For this film, Anuparna Roy was the winner of the Best Director award in the Horrizonti section, Venice Film Festival 2025.
Thooya (Naaz Shaikh), a migrant and aspiring actress, spends her days moonlighting as a sex worker in her apartment, attending virtual therapy, and shedding her inhibitions in acting class. New to Mumbai, Thooya rents out her spare room to the quiet Shweta (Sumi Baghel), who works in a call centre and is also new to Mumbai.
Taking a little time to warm up, they soon start to build a connection, one in which they rely on each other, building their own cocoon far away from the noise and challenges of the oppressive city. But as the realities of how the two women live their lives begin to clash, the fragile bond is tested.

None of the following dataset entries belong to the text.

(** C6: the resolver is a total lookup.  For each of the five names
    "San Isidro", "La Molina", "Pueblo Libre", "Breña" and "San Miguel" it
    returns what the environment holds under the variable of that name,
    and for every other string it returns nothing; names that differ in
    case or in the accent are other strings. *)
Theorem get_sede_cc_email_lookup (env : gmap string string) (sede : string) :
  get_sede_cc_email env sede =
    (if decide (sede = "San Isidro") then env !! "SEDE_SAN_ISIDRO_EMAIL"
     else if decide (sede = "La Molina") then env !! "SEDE_LA_MOLINA_EMAIL"
     else if decide (sede = "Pueblo Libre") then env !! "SEDE_PUEBLO_LIBRE_EMAIL"
     else if decide (sede = "Breña") then env !! "SEDE_BRENA_EMAIL"
     else if decide (sede = "San Miguel") then env !! "SEDE_SAN_MIGUEL_EMAIL"
     else None) /\
  get_sede_cc_email env "san isidro" = None /\
  get_sede_cc_email env "SAN MIGUEL" = None /\
  get_sede_cc_email env "Brena" = None /\
  get_sede_cc_email env "" = None.
Proof.
  split; [| repeat split; reflexivity].
  repeat case_decide; subst; try reflexivity.
  unfold get_sede_cc_email.
  assert (Hnone : key_map !! sede = None).
  { unfold key_map. apply not_elem_of_list_to_map_1. simpl.
    rewrite !elem_of_cons, elem_of_nil. intuition congruence. }
  by rewrite Hnone.
Qed.
(** [for (const part of ...) { if (part.inlineData) return ...; }
    return null;] of [generateAppThumbnail]. *)
Fixpoint generateAppThumbnail_loop (remaining : list Part) : option string :=
  match remaining with
  | [] => None
  | part :: rest =>
      match inlineData part with
      | Some blob => Some ("data:image/png;base64," ++ interpolate (data blob))%string
      | None => generateAppThumbnail_loop rest
      end
  end.

Section Services.

Variable ai : Models.

Definition getMarketNews : M MarketNews :=
  try
    (response <- await (generateContent_sampled ai getMarketNews_request) ;;
     ret {| news :=
              match text response with
              | Some t => if truthy t then t else "Unable to fetch news."
              | None => "Unable to fetch news."
              end;
            chunks :=
              match candidate_groundingChunks (Some response) with
              | Some cs => cs
              | None => []
              end |})
  catch
    (fun error =>
       tell (console_error "Error fetching news:" error) ;;
       ret {| news := "Error fetching market news."; chunks := [] |}).

Definition generateAppThumbnail : M (option string) :=
  try
    (response <- await (generateContent_image ai generateAppThumbnail_request) ;;
     ret (generateAppThumbnail_loop (candidate_parts response)))
  catch
    (fun e => tell (console_error "Thumbnail generation error" e) ;; ret None).

End Services.

End GeminiMore.

(* ================================================================== *)
(** ** Notions used to state what the services do *)

Module SpecMore.
Import JsString JSON GenAI GenAIMore Types Gemini.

What unfolds is a quiet blooming of selfhood, survival, and a kinship between women navigating a world that rarely sees them.
Anuparna Roy Director
Filmography Selected
Indian writer and director (b. 1994) from Narayanpur, a small village in Purulia, West Bengal, Anuparna Roy graduated in English literature from Burdwan University and later pursued studies in mass communications. Before entering the film industry, she worked as an IT sales executive. In 2021, deciding to change fields, she studied acting and eventually moved behind the camera to write and direct her first short film, Run to the River (2023). Songs of Forgotten Trees was her feature debut and earned her the Best Director Award in the Orizzonti section of the Venice Film Festival. She was the first Indian woman to receive this distinction.

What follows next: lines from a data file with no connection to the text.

(** * Codebase-mapper: a shallow embedding of the three structure mappers
    and of the updater of [CLAUDE.md]

    The development follows [map_csharp.py], [map_typescript.py],
    [map_python.py] and [update_claude_md.py].  Python values are modelled
    as follows:

    - a [str] is a list of Unicode code points ([text]);
    - an [int] is a [Z];
    - a call that may raise returns a [py_result];
    - a [while] loop is a fixpoint on a fuel argument and returns [None]
      when the fuel runs out; every such loop comes with a lemma saying that
      the fuel handed to it is enough. *)

From Stdlib Require Import ZArith NArith List Bool Lia String Ascii.
From Stdlib Require Import DecimalString Permutation.
Import ListNotations.

(* ================================================================== *)
(** * Part I: definitions *)
(* ================================================================== *)

(** ** Python values *)

Module Py.

(** A Unicode code point. *)
Definition codepoint := N.

(** A Python [str]. *)
Definition text := list codepoint.

(** The code points of a literal written with ASCII characters. *)
Definition lit (s : string) : text :=
  List.map N_of_ascii (list_ascii_of_string s).
(* ===== verification/_CoqProject ===== *)
-Q . S2P
Prelude.v
Prog.v
RustStr.v
Net.v
Domain.v
Garage.v
GarageAdapter.v
Json.v
Auth.v
StoreModels.v
PrincipalAuth.v
ApiError.v
Cipher.v
Tables.v
Receipts.v
ReceiptLemmas.v
Store.v
StoreEffects.v
StoreStep.v
Samples.v
UsageProps.v
ReceiptProtocol.v
Commands.v
Idempotency.v
ServiceInv.v
ServiceProps.v
CredentialInv.v
CredentialProps.v
Takeover.v
Refusals.v
Completions.v
Locks.v
Routes.v
Config.v
RouteProps.v
RouteErrors.v
ApiSamples.v
Router.v
RouteTraces.v
RouteBounds.v
RouteReplay.v
Access.v
Link.v
Wire.v
OpenApi.v
UnitTests.v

Beyond cinema, Anuparna is also a published writer. Her article addressing the rights of minorities, the aftermath of the controversial new citizenship law and the lives of Bay of Bengal refugees was featured on Word is One News (a widely viewed news channel based in India). Now based in Mumbai, she is actively developing new scripts. Her current work explores themes rooted in Third World cinema, female agency, and marginalized narratives.

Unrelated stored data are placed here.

(* ===== verification/Prelude.v ===== *)
(** * HeteroCloud Syouyu: a verification library

    Syouyu sells S3 buckets.  A control plane ("the provider") asks it over HTTP to
    reconcile or delete a service instance, which owns exactly one bucket; customers
    ask it, through a gateway that signs their identity, for credentials of that
    bucket and for usage.  The service keeps its state in PostgreSQL and acts on a
    Garage cluster through Garage's administration API.  It is meant to run as
    several processes, to be retried and to be killed at any moment.

    ** The program and its model

    The crates under [src/crates], and the files that model them.

    - [syouyu-domain/src/lib.rs]: [Domain].  Types as records and inductives, every
      [validate] as a function into [result], with [RustStr] for the string and
      character functions of the standard library it uses.
    - [syouyu-auth/src/lib.rs]: [Auth].  The verifier of the provider's tokens.
    - [syouyu-store/src/models.rs], [cipher.rs] and [lib.rs]: [StoreModels] (commands,
      records, errors, request hash), [Cipher] (receipt encryption), [Tables] (the
      schema of [migrations/*.sql], the transaction monad [Tx], faults), [Receipts]
      (idempotency, leases, fencing) and [Store] (all other methods of [PgStore]).
    - [syouyu-garage/src/lib.rs]: [Garage].  The administration client, as programs
      of HTTP exchanges, with bounded reading of bodies and decoding of errors.
    - [syouyu-api/src/garage.rs]: [GarageAdapter]; [principal_auth.rs]:
      [PrincipalAuth]; [error.rs]: [ApiError]; [routes.rs]: [Routes] (every handler),
      [RouteProps.ApiRequest]/[handle] (the handlers by request), [Router] (paths,
      methods, extractors, layers: from an HTTP request to its reply) and [OpenApi]
      (the published document); [config.rs] and [main.rs]: [Config] (with [Net] for
      socket addresses) and [Link] (the assembly of handlers and adapter into the
      running service).
    - The unit tests of all crates: [UnitTests], evaluated on the model.

    [Prelude], [Prog] and [Json] are shared: results, machine integers, finite maps;
    effectful programs; JSON values.  A fallible function returns [result]; a
    transaction is a [Tx], a function of the tables that also lists the locks it
    takes; asynchronous code that calls a trait is a finite tree [prog] of calls,
    with [runs p tr a] (it can return [a] after the calls and answers [tr]) and
    [exec] (the same against a shared state that others change in between).  Every
    definition computes, so that the witnesses evaluate it.

    Integers keep their width: an [i64] or [u64] is a [Z] with the checked,
    saturating or failing operation the code uses; database columns are bounded by
    the conversions at the boundary.  A [Uuid] is an [N], a timestamp the number of
    microseconds.  Tables are [gmap]s on the primary key; each statement is the
    update its text describes, guarded by the constraints it can violate, and by the
    one PostgreSQL puts on every TEXT and JSONB value: no NUL character.

    ** Concurrency and faults

    PostgreSQL runs each transaction atomically ([Tables.transaction]); it can fail
    before the commit, or commit and lose the acknowledgement ([Fault]).
    [StoreStep.store_step] is one call of one method with arbitrary arguments,
    clock, identifiers and fault, so [reachable] covers every interleaving of
    processes, retries and crashes.  The advisory and row locks a transaction asks
    for are recorded and ordered in [Locks] ([FOR UPDATE] locks the rows it finds, a
    missing row is not locked); that the locks and the isolation level of PostgreSQL
    make the transactions that take them atomic is assumed, and so is that the hashes
    of two different advisory locks differ.  The overview and the list of credentials
    take no lock: they are two statements that may see different states.

    ** What is proved

    - Receipts ([ReceiptLemmas], [ReceiptProtocol], [Commands], [Idempotency],
      [Takeover], [Refusals], [Completions]): the store simulates, call by call and
      answer by answer, an abstract machine of operations that are started once and
      alone on their service, taken over only from their deadline on, finished once
      and replayed for ever; attempts that lost their lease are fenced; an operation
      that was granted is answered again for ever; a new request is granted or refused
      for a named reason, never because of a constraint or of corrupt data; whoever
      holds the lease can finish, with success, with a recorded failure, or with the
      report that a unique value is taken or that the service's name cannot be stored.
    - Tables ([StoreEffects], [StoreStep], [ServiceInv], [ServiceProps],
      [CredentialInv], [CredentialProps], [UsageProps]): what each committed
      transaction changes, the invariants of all reachable databases (ready services
      own their names, reservations belong to creations in progress, limits hold,
      deleted services have nothing left) and what runs can never do (decrease a
      generation, revive a credential, rename a bucket).  [UsageProps] states what a
      measurement writes.
    - Locks ([Locks]): the advisory locks cannot deadlock; the receipt's row lock is
      taken in two orders.
    - Handlers ([RouteProps], [RouteErrors], [RouteTraces], [RouteBounds],
      [RouteReplay]): they use the store only as its transition system allows, always
      answer within a bounded number of calls, report success only for recorded
      results, store their failures, delete buckets only under guard, and answer
      retries from the record.  [Access]: they stay within the service instance of the
      verified token or signed context.
    - Router ([Router], [OpenApi]): which requests reach which handler and which get
      404 or 405, one identifier for the response and the audit log, given what the
      frameworks document of routes and layers; the document against the routes.
    - Adapter and client ([Garage], [GarageAdapter]): bounds of body reading, what a
      successful key issue or bucket reconciliation did in Garage, what is undone.
    - The linked service ([Link], [Wire]): on the wire, Garage is changed only under a
      lease, a recorded credential is the key Garage issued, and, run on the database
      with everything else that happens to it, the service names to Garage only what
      belongs to the instance the request acts for.
    - Boundaries ([Domain], [Auth], [PrincipalAuth], [Cipher], [StoreModels],
      [Config]): the validators and verifiers accept exactly what is written down,
      encrypted receipts are bound to their operation; what a configuration that
      loads guarantees, every way in which a start-up can still stop, and its order.

    [Samples] and [ApiSamples] hold the concrete run on which properties with
    hypotheses are instantiated.

    ** Parameters and laws

    Code outside the repository is a class of operations, with what the code relies
    on as a class of laws; concrete instances show that the laws can hold.
    [UrlLib]/[UrlLaws] (url), [GarageLib] (reqwest, http, JSON decoders),
    [AxumLib]/[AxumLaws] (axum, tower-http and Swagger UI: matching of patterns,
    dispatch to routes and fallbacks, layers, extractors),
    [AuthLib]/[JwtLaws]/[UuidText] (http headers, jsonwebtoken, the text of a UUID),
    [PrincipalLib]/[PrincipalLaws] (base64, HMAC-SHA256, chrono), [ApiLib] (SHA-256,
    serialization of request bodies), [StartupLib] (base64 of the configuration),
    [SerdeJson]/[SerdeJsonLaws], [Aead]/[AeadLaws] (AES-256-GCM: decrypts what it
    encrypted, refuses other associated data).  [HashBinds] says that the request
    hash of a reconciliation determines its bucket name (collision freedom where it
    is used; the function is the argument [bucket_of]), [StableClaims] that a token
    that verifies twice has the same claims.  Identifiers the code draws are inputs;
    where a theorem needs one to be fresh it says so.

    ** Termination

    No definition uses fuel.  The loops of the code run over lists the code holds
    (keys, credentials, chunks) and are structural; programs are finite trees, and
    [RouteBounds] bounds the calls of every handler, whatever is answered.

    ** Not modelled

    The pages of Swagger UI and the rendering of the OpenAPI document; tracing, and
    the headers axum and tower add by themselves; the pool and the migrator of sqlx;
    the waiting for signals in [main.rs]; the serialization that [serde] derives (the
    JSON of requests and responses is written out, decoders are parameters); indexes of
    the schema, which only affect speed; [Debug] output.  Of the unit tests, the two
    whose only subject is a derived decoder, and the sockets of the mock servers. *)

From stdpp Require Export base gmap strings list fin_maps sorting.
From Stdlib Require Export ZArith Lia.
From Stdlib Require Ascii Strings.Byte.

RUN TO THE RIVER short (2023)
SONGS OF FORGOTTEN TREES (2025)
LOVERS IN THE BLUE NIGHT (2026)
"Roy’s approach is melodic and understated, and mines drama from human corners where other storytellers might not think to look…
On the surface, one might be tempted to compare Roy to Payal Kapadia, whose 2024 drama All We Imagine As Light—a recent tale of friendship between Mumbai’s migrant women—but Roy’s style is a much closer cousin to Ryusuke Hamaguchi, who western viewers might know from Drive My Car. Her camera is far less steady than Hamaguchi’s (with the purpose of embodying interpersonal tension), but her scenes similarly unfold in lengthy two-shots of characters speaking, and speaking, and speaking, until suddenly, meaning and weight punch through the façade of casual chatter about sex and sexuality (a topic that’s a rarity in Indian cinema)….
so few independent debuts out of India arrive with such remarkable emotional force."
Siddhant Adlakha, Observer
"An early montage in Songs of Forgotten Trees depicts Mumbai buildings filled with cramped, shoebox-sized apartments, an evocative visual for a film about Indian women scrambling for societal space. Within these walls, roommates Thooya (Naaz Shaikh) and Shweta (Sumi Baghel) are further hemmed in, filmed through slivers of doorway, inside a mosquito net and reflected in shards of a mirror. And yet, a fragile, tender intimacy between them finds room to expand."
Gayle Sequeira, Sight and Sound
“A clear-eyed, restrained, moving story of two young women, lonely and bruised, finding solace in each other.
The heart of this film is a scene in which the two women are in two bathrooms next to each...what starts out as buoyant banter shifts seamlessly into grief and tears. The scene is beautifully staged and performed.”
Anupama Chopra, The Hollywood Reporter
★★★★ “A remarkably restrained and quiet film. With sensitivity, Roy invites us to contemplate what it means to truly see another person, and how often we fail to do so, even in our most intimate relationships. It is a film about longing, distance, and the fragile, flickering moments of connection that we chase despite knowing they may never fully arrive.”